Take India, which has a colossal population and economic potential, actively trades with Russia despite Western pressure, but is in no hurry to support Moscow in matters of international politics or the Ukrainian crisis. This is partly due to the Sino-Indian rivalry for the position of the leading Asian power. On this issue, the United States and, to a minimal extent, Europe remain India’s natural situational allies, since their pressure on China makes it behave more restrained than its economic and military capabilities allow. But to an even greater extent, this is true because India itself has not yet been able to gain the weight to talk with the West on an equal footing and put pressure on it where it is of strategic importance. In all other respects, India in 2022 has taken shape as one of the most independent centres of power in international politics, and this, of course, contributes to the realisation of Russian interests.

An exception in this regard is China. Over the past two decades, Sino-Russian relations have gone through an objective convergence of interests, both at the tactical level and in terms of a long-term vision of the international order. Now this allows the parties to cooperate very intensively on global platforms and, moreover, to cultivate positive expectations within themselves about the position of the partner and the future of bilateral relations. At the same time, Beijing itself is subjected to constant pressure and provocations from the United States, which has forced the Chinese leadership to behave with restraint even in its move to resolve the Taiwan problem, which is so important.

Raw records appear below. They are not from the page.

Definition bridged (nenv : native_env E) (benv : bridge_env F) (g : gates)
    : native_env (E * bworld F) := {|
  ne_jiffies d := ne_jiffies nenv d.1; ne_msecs := ne_msecs nenv; ne_node := ne_node nenv;
  ne_prepared d := ne_prepared nenv d.1; ne_find d := ne_find nenv d.1;
  ne_alloc := on_rest (ne_alloc nenv); ne_caps := on_rest (ne_caps nenv);
  ne_ring_enabled i := on_rest (ne_ring_enabled nenv i); ne_prepare := on_rest (ne_prepare nenv);
  ne_init_interrupts := on_rest (ne_init_interrupts nenv);
  ne_disable_interrupts d := (ne_disable_interrupts nenv d.1, d.2);
  ne_tb_probe := on_rest (ne_tb_probe nenv); ne_domain_add := on_rest (ne_domain_add nenv);
  ne_ctl_stop d := (ne_ctl_stop nenv d.1, d.2); ne_uid_read := on_rest (ne_uid_read nenv);
  ne_valid := on_rest (ne_valid nenv); ne_trylock := on_rest (ne_trylock nenv);
  ne_lock := on_rest (ne_lock nenv); ne_sleep := on_rest (ne_sleep nenv);
  ne_authorize d := (ne_authorize nenv d.1, d.2);
  ne_connect word := on_rest (ne_connect nenv word);
  ne_rescan := on_rest (ne_rescan nenv);
  ne_approve sw := on_rest (ne_approve nenv sw);
  ne_pcie_start := on_bridge (x1_pcie_start benv g true);
  ne_pcie_train := on_bridge (x1_pcie_train benv);
  ne_pcie_scan := on_bridge (x1_pcie_scan benv) |}.

(** ** What the bridge can have become after the calls of a log *)

Inductive bridge_by : list native_event → bworld F → bworld F → Prop :=
| by_nothing b : bridge_by [] b b
| by_start benv g l b b' :
    bridge_by l (x1_pcie_start benv g true b).2 b' → bridge_by (NStart :: l) b b'
| by_train benv l b b' :
    bridge_by l (x1_pcie_train benv b).2 b' → bridge_by (NTrain :: l) b b'
| by_scan benv l b b' :
    bridge_by l (x1_pcie_scan benv b).2 b' → bridge_by (NScan :: l) b b'
| by_other e l b b' :
    e ≠ NStart → e ≠ NTrain → e ≠ NScan → bridge_by l b b' → bridge_by (e :: l) b b'
| by_time d l b b' : bridge_by l (b <| bw_dev := d |>) b' → bridge_by l b b'.

Lemma by_app l1 l2 a b c : bridge_by l1 a b → bridge_by l2 b c → bridge_by (l1 ++ l2) a c.
Proof. intros H1 H2. induction H1; simpl; eauto using bridge_by. Qed.

(** *** Each call needs the one before it *)

Definition reached (l : list native_event) (w : bworld F) : Prop :=
  world_ok w ∧ (NStart ∉ l → bridge_owner w = None ∧ registered w = false) ∧
  (NTrain ∉ l → untrained w) ∧
  (NScan ∉ l → ∀ b, bridge_owner w = Some b → b_downstream b = false).

Lemma untrained_closed w b :
  world_ok w → untrained w → bridge_owner w = Some b → b_downstream b = false ∧ b_trained b = false.
Proof.
  intros Hw Hu Eo. unfold world_ok in Hw. rewrite Eo in Hw. destruct Hw as [Hb _].
  specialize (Hu b Eo). destruct (b_trained b) eqn:Et; [by rewrite (bi_trained b Hb Et) in Hu|].
  destruct (b_downstream b) eqn:Ed; [|done]. rewrite (bi_downstream b Hb Ed) in Et. done.
Qed.

Lemma start_registered benv g router w :
  registered w = true → (x1_pcie_start (D:=F) benv g router w).2 = w.
Proof. intros Hr. unfold x1_pcie_start. rewrite Hr. by destruct (_ || _). Qed.

Lemma reached_start benv g l w :
  reached l w → reached (l ++ [NStart]) (x1_pcie_start benv g true w).2.
Proof.
  intros (Hw&H1&H2&H3). destruct (pcie_start_ok benv g true w Hw) as [Hw' Hu].
  split; [done|]. split; [set_solver|].
  split; [intros Hn; apply Hu, H2; set_solver|]. intros Hn b Eb.
  destruct (registered w) eqn:Er.
  - rewrite start_registered in Eb by done. apply (H3 ltac:(set_solver) b Eb).
  - refine (proj1 (untrained_closed _ b Hw' _ Eb)). apply Hu. intros b0 E0.
    unfold world_ok in Hw. rewrite E0 in Hw. destruct Hw. congruence.
Qed.

(** The training leaves [downstream] alone. *)
Lemma train_downstream benv w b' :
  bridge_owner (x1_pcie_train (D:=F) benv w).2 = Some b' →
  ∃ b, bridge_owner w = Some b ∧ b_downstream b' = b_downstream b.
Proof.
  unfold x1_pcie_train, with_owner. destruct (bridge_owner w) as [b|] eqn:Eo; [|cbn; congruence].
  intros Hb. exists b. split; [done|]. revert Hb.
  unfold keep_error, recording, bind, bset, modify, bdev, fail.
  destruct (_ || _); [by intros [= <-]|].
  destruct (x1_pci0_train _ _) as [[[]|e|] d1]; cbn;
    [destruct (x1_pci0_windows _ _) as [[[]|e|] d2]; cbn| |];
    try destruct (e =? 0); by intros [= <-].
Qed.

Lemma reached_train benv l w :
  reached l w → reached (l ++ [NTrain]) (x1_pcie_train benv w).2.
Proof.
  intros (Hw&H1&H2&H3). split; [by apply train_ok|]. split_and!.
  - intros Hn. destruct (H1 ltac:(set_solver)) as [Eo Er].
    unfold x1_pcie_train, with_owner. by rewrite Eo.
  - set_solver.
  - intros Hn b' Eb. apply train_downstream in Eb as (b&Eo&->). apply H3; [set_solver|done].
Qed.

Lemma reached_scan benv l w :
  reached l w → reached (l ++ [NScan]) (x1_pcie_scan benv w).2.
Proof.
  intros (Hw&H1&H2&H3). split; [by apply scan_ok|]. split_and!.
  - intros Hn. destruct (H1 ltac:(set_solver)) as [Eo Er].
    unfold x1_pcie_scan, with_owner. by rewrite Eo.
  - intros Hn. specialize (H2 ltac:(set_solver)).
    unfold x1_pcie_scan, with_owner. destruct (bridge_owner w) as [b|] eqn:Eo; [|done].
    destruct (untrained_closed w b Hw H2 Eo) as [Hd Ht]. rewrite Ht, orb_true_r.
    intros b' [= <-]. by apply H2.
  - set_solver.
Qed.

Summing up, we can say that the opportunities provided by cooperation with the countries of Asia and Eurasia amid an acute Russia-West conflict, have become the most important foreign policy discovery of the last year for Russia. At the same time, we have no reason to think now that the overall positive dynamics here can be slowed down by something other than internal Russian factors. For Russia, 2023 will be a period of strengthening relations with its natural partners outside the hostile West and forming with them a new infrastructure of international cooperation, which is necessary in the process of building a more just world order.